Les jeunes demoiselles louèrent.
Cet oiseau intelligent et bien parlant, après la surprise initiale, leur avait plu au fil du temps passé ensemble.
« Wanwan est aussi très maline. »
Qin Wanwan et Keke prirent la même pose fière, la tête haute.
Keke se tapa la poitrine de ses ailes : « Keke filtrera pour vous, restez loin des hommes pourris ! »
Qin Wanwan acquiesça vigoureusement : « Restez loin des hommes pourris ! »
Les jeunes demoiselles : « Qu'est-ce que ça veut dire, homme pourri ? »
Qin Wanwan aussi parut confuse : « Wanwan ne sait pas, c'est Keke qui dit. »

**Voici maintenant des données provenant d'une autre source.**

(* ===== verification/BuddyFree.v ===== *)
(** * Buddy allocator: freeing

    Freeing adds exactly the pages of the block to the free ones and merges
    buddies as far as they go. *)

From S2P Require Import Prelude Buddy BuddyInv.

Class PageAllocSpec `{PageAllocConfig} : Prop := {
  pageblock_order_range : 0 < pageblock_order < MAX_ORDER;
  (** sections hold blocks of the highest order *)
  section_shift_range : MAX_ORDER - 1 <= PFN_SECTION_SHIFT;
  is_migrate_isolate_type t : is_migrate_isolate t = (t =? MIGRATE_ISOLATE);
}.

Section Free.
Context `{PageAllocConfig}.

(** Counters that taking and putting blocks leaves alone. *)
Definition same_stat (z z' : zone) : Prop :=
  vm_free_pages z' = vm_free_pages z /\ vm_free_cma_pages z' = vm_free_cma_pages z /\
  pageblock_flags z' = pageblock_flags z.

#[global] Instance same_stat_preorder : PreOrder same_stat.
Proof using Type. split; [done|]. unfold same_stat. intros x y w (?&?&?) (?&?&?). split_and!; congruence. Qed.

Lemma remove_stat z p o : same_stat z (remove_block z p o).
Proof using Type. done. Qed.
Lemma insert_stat tail z p o t : same_stat z (insert_block tail z p o t).
Proof using Type. by destruct tail. Qed.

(** A block and its buddy, taken off of its list, make a block twice the size. *)
Lemma clear_combine z p o t :
  wf z -> clear z p o -> o + 1 < MAX_ORDER -> head z (__find_buddy_pfn p o) o t ->
  let z' := remove_block z (__find_buddy_pfn p o) o in
  let c := Z.land (__find_buddy_pfn p o) p in
  clear z' c (o + 1) /\
  (forall q, c <= q < c + 2 ^ (o + 1) <->
     p <= q < p + 2 ^ o \/ __find_buddy_pfn p o <= q < __find_buddy_pfn p o + 2 ^ o).
Proof using Type.
  intros Hwf Hc Ho Hb z' c.
  pose proof (clear_order _ _ _ Hc) as Hor. pose proof (clear_aligned _ _ _ Hc) as Ha.
  destruct (buddy_cases p o ltac:(lia) Ha) as [Hca Hcases]. fold c in Hca, Hcases.
  pose proof (clear_remove z _ _ _ Hwf Hb) as Hcb.
  pose proof (clear_remove_other z p o (__find_buddy_pfn p o) o Hc) as Hcp. fold z' in Hcb, Hcp.
  pose proof (pow_S o ltac:(lia)) as Hpow. pose proof (pow_pos o ltac:(lia)).
  set (b := __find_buddy_pfn p o) in *.
  assert (Hunion : forall q, c <= q < c + 2 ^ (o + 1) <-> p <= q < p + 2 ^ o \/ b <= q < b + 2 ^ o) by lia.
  split; [|exact Hunion]. split; [lia|done| |].
  - intros q [Hq|Hq]%Hunion; [by apply (clear_in_zone _ _ _ Hcp)|by apply (clear_in_zone _ _ _ Hcb)].
  - intros q o' t' Hq. pose proof (clear_disjoint _ _ _ Hcp _ _ _ Hq) as H1.
    pose proof (clear_disjoint _ _ _ Hcb _ _ _ Hq) as H2.
    assert (0 < 2 ^ o') by (apply head_remove in Hq as [Hq _]; apply (wf_order z Hwf) in Hq; apply pow_pos; lia).
    unfold disjoint_blocks in *. lia.
Qed.

(** What the merging loop reaches. *)
Record merged (lim : Z) (z : zone) (p o : Z) (z' : zone) (p' o' : Z) (b : option Z) : Prop := {
  merged_wf : wf z';
  merged_clear : clear z' p' o';
  merged_coalesced : coalesced lim z';
  merged_same : same_zone z z';
  merged_stat : same_stat z z';
  merged_unused : unused z' p' o';
  merged_pages q : free_page z' q \/ p' <= q < p' + 2 ^ o' <-> free_page z q \/ p <= q < p + 2 ^ o;
  merged_order : o <= o';
  merged_index : same_index z z';
  merged_total : total z' + 2 ^ o' = total z + 2 ^ o;
  merged_buddy t : o' < lim -> ~ head z' (__find_buddy_pfn p' o') o' t;
  merged_init : o' < MAX_ORDER - 2 -> is_Some b;
}.

Lemma merged_stop lim z p o b :
  wf z -> clear z p o -> coalesced lim z -> unused z p o ->
  (forall t, o < lim -> ~ head z (__find_buddy_pfn p o) o t) -> (o < MAX_ORDER - 2 -> is_Some b) ->
  merged lim z p o z p o b.
Proof using Type. intros. by split. Qed.

Lemma merged_step lim z p o t z' p' o' b :
  wf z -> clear z p o -> o + 1 < MAX_ORDER -> head z (__find_buddy_pfn p o) o t ->
  merged lim (remove_block z (__find_buddy_pfn p o) o) (Z.land (__find_buddy_pfn p o) p) (o + 1) z' p' o' b ->
  merged lim z p o z' p' o' b.
Proof using Type.
  intros Hwf Hc Ho Hb []. destruct (clear_combine z p o t Hwf Hc Ho Hb) as [_ Hunion].
  split; try done.
  - etrans; [apply remove_same|done].
  - intros q. rewrite merged_pages0, Hunion, (free_remove z _ _ t) by done.
    set (b0 := __find_buddy_pfn p o) in *.
    assert (Hin : b0 <= q < b0 + 2 ^ o -> free_page z q) by (intros; by exists b0, o, t).
    assert (b0 <= q < b0 + 2 ^ o \/ ~ (b0 <= q < b0 + 2 ^ o)) by lia. tauto.
  - lia.
  - etrans; [apply remove_index|done].
  - rewrite merged_total0, total_remove by exact (wf_order z Hwf _ _ _ Hb). pose proof (clear_order _ _ _ Hc).
    rewrite pow_S by lia. lia.
Qed.

Lemma combined_unused z p o t :
  wf z -> clear z p o -> o + 1 < MAX_ORDER -> head z (__find_buddy_pfn p o) o t -> unused z p o ->
  unused (remove_block z (__find_buddy_pfn p o) o) (Z.land (__find_buddy_pfn p o) p) (o + 1).
Proof using Type.
  intros Hwf Hc Ho Hb Hp. apply (unused_same z); [apply remove_same|].
  destruct (clear_combine z p o t Hwf Hc Ho Hb) as [_ Hunion].
  intros q [Hq|Hq]%Hunion; [by apply Hp|]. by apply (wf_block_unused z Hwf _ _ _ Hb).
Qed.

Lemma merge_ok lim migratetype : lim <= MAX_ORDER - 1 -> forall fuel z p o max_order b,
  wf z -> clear z p o -> coalesced lim z -> unused z p o ->
  max_order <= MAX_ORDER -> (has_isolate_pageblock (nr_isolate_pageblock z) = true -> lim <= max_order - 1) ->
  MAX_ORDER - o + (MAX_ORDER - max_order) < Z.of_nat fuel ->
  exists z' p' o' b', merge fuel z p o max_order migratetype b = Done (z', p', o', b') /\
    merged lim z p o z' p' o' b'.
Proof using Type.
  intros Hlim. induction fuel as [|fuel IH];
    intros z p o max_order b Hwf Hc Hco Hcount Hmax Hiso Hfuel;
    pose proof (clear_order _ _ _ Hc) as Hor; [lia|]. cbn [merge].
  destruct (Z.ltb_spec o (max_order - 1)) as [Hlt|Hge].
  - replace (p + (__find_buddy_pfn p o - p)) with (__find_buddy_pfn p o) by lia.
    assert (Hid : page_zone_id p = zone_id z).
    { eapply bad_range_false, in_zone_first; [|by apply (clear_in_zone _ _ _ Hc)]; lia. }
    destruct (pfn_valid_within (__find_buddy_pfn p o)) eqn:Hv; cbn [negb].
    2:{ do 4 eexists. split; [done|]. apply merged_stop; try done. intros t _ Ht.
        apply (wf_in_zone z Hwf), in_zone_first, bad_range_false in Ht; [|lia].
        destruct Ht as (_ & Hv' & _). by rewrite Hv in Hv'. }
    destruct (page_is_buddy_head z p (__find_buddy_pfn p o) o Hwf Hid) as (r & -> & Hr).
    cbn [mbind outcome_bind]. destruct r; cbn [negb].
    + destruct (proj1 Hr eq_refl) as [t Ht]. rewrite (list_del_head z _ o t) by done. cbn [mbind outcome_bind].
      change (rmv_page_order (nr_free_dec (set_free_list z _) o) _) with (remove_block z (__find_buddy_pfn p o) o).
      destruct (clear_combine z p o t Hwf Hc ltac:(lia) Ht) as [Hcc _].
      destruct (IH (remove_block z (__find_buddy_pfn p o) o) (Z.land (__find_buddy_pfn p o) p) (o + 1) max_order
                  (Some (__find_buddy_pfn p o))) as (z' & p' & o' & b' & -> & Hm);
        [by eapply wf_remove|done|by apply coalesced_remove|eapply combined_unused; [done|done|lia|done|done]|done|done|lia|].
      do 4 eexists. split; [done|]. eapply merged_step; [done|done|lia|done|done].
    + do 4 eexists. split; [done|]. apply merged_stop; try done. intros t _ Ht.
      discriminate (proj2 Hr (ex_intro _ t Ht)).
  - destruct (Z.ltb_spec max_order MAX_ORDER) as [Hlt|Hge'].
    2:{ do 4 eexists. split; [done|]. apply merged_stop; try done; intros; lia. }
    destruct (has_isolate_pageblock (nr_isolate_pageblock z)) eqn:Hi.
    2:{ apply IH; try done; [lia|by rewrite Hi|lia]. }
    destruct (_ && _).
    + do 4 eexists. split; [done|]. apply merged_stop; try done. intros. specialize (Hiso eq_refl). lia.
    + apply IH; try done; [lia|intros; specialize (Hiso eq_refl); lia|lia].
Qed.

Lemma add_to_tail_total z p o b : wf z -> (o < MAX_ORDER - 2 -> is_Some b) ->
  exists r, add_to_tail (set_page_order z p o) p o b = Done r.
Proof using Type.
  intros Hwf Hb. unfold add_to_tail. destruct (Z.ltb_spec o (MAX_ORDER - 2)); [|by eexists].
  destruct (Hb ltac:(lia)) as [b' ->]. destruct (pfn_valid_within b'); [|by eexists].
  set (c := Z.land b' p). set (h := __find_buddy_pfn c (o + 1)).
  destruct (pfn_valid_within h); [|by eexists].
  replace (p + (c - p) + (h - c)) with h by lia. replace (p + (c - p)) with c by lia.
  destruct (Z.eq_dec h p) as [Heq|Hne].
  - rewrite Heq. unfold page_is_buddy, page_order. simpl. unfold upd. rewrite !Z.eqb_refl. simpl.
    destruct (Z.eqb_spec o (o + 1)); [lia|]. by eexists.
  - assert (Hmem : mem_map (set_page_order z p o) h = mem_map z h).
    { simpl. unfold upd. by destruct (Z.eqb_spec h p). }
    destruct (page_is_buddy_total z c h (o + 1) Hwf) as [r Hr]. exists r. rewrite <- Hr.
    unfold page_is_buddy, page_order. by rewrite Hmem.
Qed.

(** Up to which order buddies are merged: an isolated block stays apart from
    its neighbours. *)
Definition merge_limit (z : zone) : Z :=
  if has_isolate_pageblock (nr_isolate_pageblock z)
  then Z.min MAX_ORDER (pageblock_order + 1) - 1 else MAX_ORDER - 1.

Lemma merge_limit_same z z' : same_zone z z' -> merge_limit z' = merge_limit z.
Proof using Type. intros Hs. unfold merge_limit. by rewrite (same_isolate _ _ Hs). Qed.

Lemma mod_state_lists z n t : same_lists z (__mod_zone_freepage_state z n t).
Proof using Type. unfold __mod_zone_freepage_state. by destruct (is_migrate_cma t). Qed.

(** A block that may be freed. *)
Record freeable (z : zone) (p o : Z) : Prop := {
  freeable_clear : clear z p o;
  freeable_unused : unused z p o;
  freeable_flags : Z.land (page_flags (mem_map z p)) PAGE_FLAGS_CHECK_AT_PREP = 0;
}.

(** What the free pages and the counters are afterwards. *)
Record freed (z : zone) (p o t : Z) (z' : zone) : Prop := {
  freed_wf : wf z';
  freed_coalesced : coalesced (merge_limit z) z';
  freed_same : same_zone z z';
  freed_pages q : free_page z' q <-> free_page z q \/ p <= q < p + 2 ^ o;
  freed_nr : vm_free_pages z' = vm_free_pages z + if is_migrate_isolate t then 0 else 2 ^ o;
  freed_cma : vm_free_cma_pages z' = vm_free_cma_pages z +
    if negb (is_migrate_isolate t) && is_migrate_cma t then 2 ^ o else 0;
  freed_flags : pageblock_flags z' = pageblock_flags z;
  freed_index : same_index z z';
  freed_total : total z' = total z + 2 ^ o;
}.

End Free.

Section FreePage.
Context `{PageAllocSpec}.

Lemma __free_one_page_ok z p o t :
  wf z -> initialized z = true -> coalesced (merge_limit z) z -> freeable z p o ->
  0 <= t < MIGRATE_TYPES ->
  exists z', __free_one_page z p o t = Done z' /\ freed z p o t z'.
Proof using All.
  intros Hwf Hinit Hco [Hc Hcount Hflags] Ht. unfold __free_one_page.
  rewrite Hinit, Hflags. cbn [negb BUG_ON mbind outcome_bind]. change (bool_of 0) with false.
  destruct (Z.eqb_spec t (-1)); [lia|]. cbn [BUG_ON mbind outcome_bind].
  pose proof (clear_order _ _ _ Hc) as Ho.
  rewrite aligned_mask by (lia || by apply (clear_aligned _ _ _ Hc)). change (bool_of 0) with false.
  set (z0 := if negb (is_migrate_isolate t) then _ else z).
  assert (Hl : same_lists z z0) by (unfold z0; destruct (negb _); [apply mod_state_lists|done]).
  pose proof (wf_lists z z0 Hl Hwf) as Hwf0. pose proof (clear_lists z z0 p o Hl Hc) as Hc0.
  cbn [BUG_ON mbind outcome_bind].
  rewrite (in_zone_first z0 p o) by (lia || by apply clear_in_zone). cbn [BUG_ON mbind outcome_bind].
  set (lim := merge_limit z) in *.
  assert (Hlim : lim <= MAX_ORDER - 1) by (unfold lim, merge_limit; destruct (has_isolate_pageblock _); lia).
  destruct (merge_ok lim t Hlim merge_fuel z0 p o (Z.min MAX_ORDER (pageblock_order + 1)) None)
    as (z1 & p1 & o1 & b1 & -> & []);
    [done|done|by eapply coalesced_lists|eapply unused_same; [apply (lists_same _ _ Hl)|done]|lia| | |].
  { rewrite (same_isolate _ _ (lists_same _ _ Hl)). intros Hi. unfold lim, merge_limit. rewrite Hi. lia. }
  { pose proof pageblock_order_range. change (Z.of_nat merge_fuel) with 23. change MAX_ORDER with 11 in *. lia. }
  cbn [mbind outcome_bind].
  destruct (add_to_tail_total z1 p1 o1 b1 merged_wf0 merged_init0) as [tail ->]. cbn [mbind outcome_bind].
  change (nr_free_inc _ _) with (insert_block tail z1 p1 o1 t). eexists. split; [done|].
  destruct merged_stat0 as (Hv & Hcma & Hpb). destruct (insert_stat tail z1 p1 o1 t) as (Hv' & Hcma' & Hpb').
  assert (Ho1 : 0 <= o1) by apply (clear_order _ _ _ merged_clear0).
  split.
  - by apply wf_insert.
  - apply coalesced_insert; [done|lia|by apply clear_aligned in merged_clear0|]. intros Hlt t'. by apply merged_buddy0.
  - etrans; [apply (lists_same _ _ Hl)|]. etrans; [done|apply insert_same].
  - intros q. rewrite free_insert, merged_pages0. by rewrite (free_lists z z0).
  - rewrite Hv', Hv. unfold z0, __mod_zone_freepage_state. rewrite pages_pow by lia.
    destruct (is_migrate_isolate t); simpl; [lia|]. by destruct (is_migrate_cma t).
  - rewrite Hcma', Hcma. unfold z0, __mod_zone_freepage_state. rewrite pages_pow by lia.
    destruct (is_migrate_isolate t); simpl; [lia|]. destruct (is_migrate_cma t); simpl; lia.
  - rewrite Hpb', Hpb. unfold z0, __mod_zone_freepage_state.
    destruct (is_migrate_isolate t); simpl; [done|]. by destruct (is_migrate_cma t).
  - etrans; [|etrans; [exact merged_index0|apply insert_index]].
    unfold z0, __mod_zone_freepage_state. destruct (is_migrate_isolate t); simpl; [done|]. by destruct (is_migrate_cma t).
  - rewrite total_insert, merged_total0 by (by apply clear_order in merged_clear0).
    rewrite (total_ext z z0); [done|]. intros o'. apply (lists_nr _ _ Hl).
Qed.
End FreePage.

Tout le monde fut amusé. Elles avaient fait cette promesse si sérieusement sans même en connaître le sens.
« Ça veut dire des hommes pourris qui ne font pas de bonnes choses, de mauvais hommes. »
Qu'elle ait compris ou non, Qin Wanwan acquiesça.
Les cinq jeunes demoiselles, avec Qin Wanwan et Keke, rentrèrent en bavardant et riant, créant une atmosphère particulièrement bonne.
À leur retour à la maison où vivaient les jeunes demoiselles, les cinq furent immédiatement encerclées et questionnées.
Elles ne cachèrent rien et expliquèrent la situation clairement.
Voyant qu'elles étaient toutes occupées, Wanwan prit Keke et s'en alla flâner.
Elle allait chercher Papa !
Mais avant de chercher Papa, il lui fallait remplir son petit ventre.
L'oncle du personnel de cuisine l'accueillit très chaleureusement.
« Wanwan, qu'est-ce que tu veux manger aujourd'hui ? Oncle Ma te le préparera ! »
C'était un cas flagrant de traitement de faveur pour l'enfant.
Leur camp était plein de vieux bonhommes qui puaient. C'était rare d'avoir une petite boule de riz parfumée, molle et collante, et en plus si sage.
Instantanément, tous les vieux du camp devinrent partials.
Qin Wanwan s'assit sagement sur un petit tabouret, tenant Keke, une minuscule silhouette.
« Oncle Ma, Wanwan veut manger des boulettes de riz. »
Oncle Ma dit immédiatement : « Pas de problème, Oncle Ma va te faire de délicieuses boulettes de riz parfumées tout de suite. »
Une fois qu'il s'affaira, un autre oncle arriva avec un petit panier.
« Ce sont des fruits sauvages que j'ai ramenés de chez moi. Wanwan, vois s'il y a quelque chose que tu voudrais manger. »
Qin Wanwan y jeta un coup d'œil ; c'étaient tous des fruits sauvages communs de la région.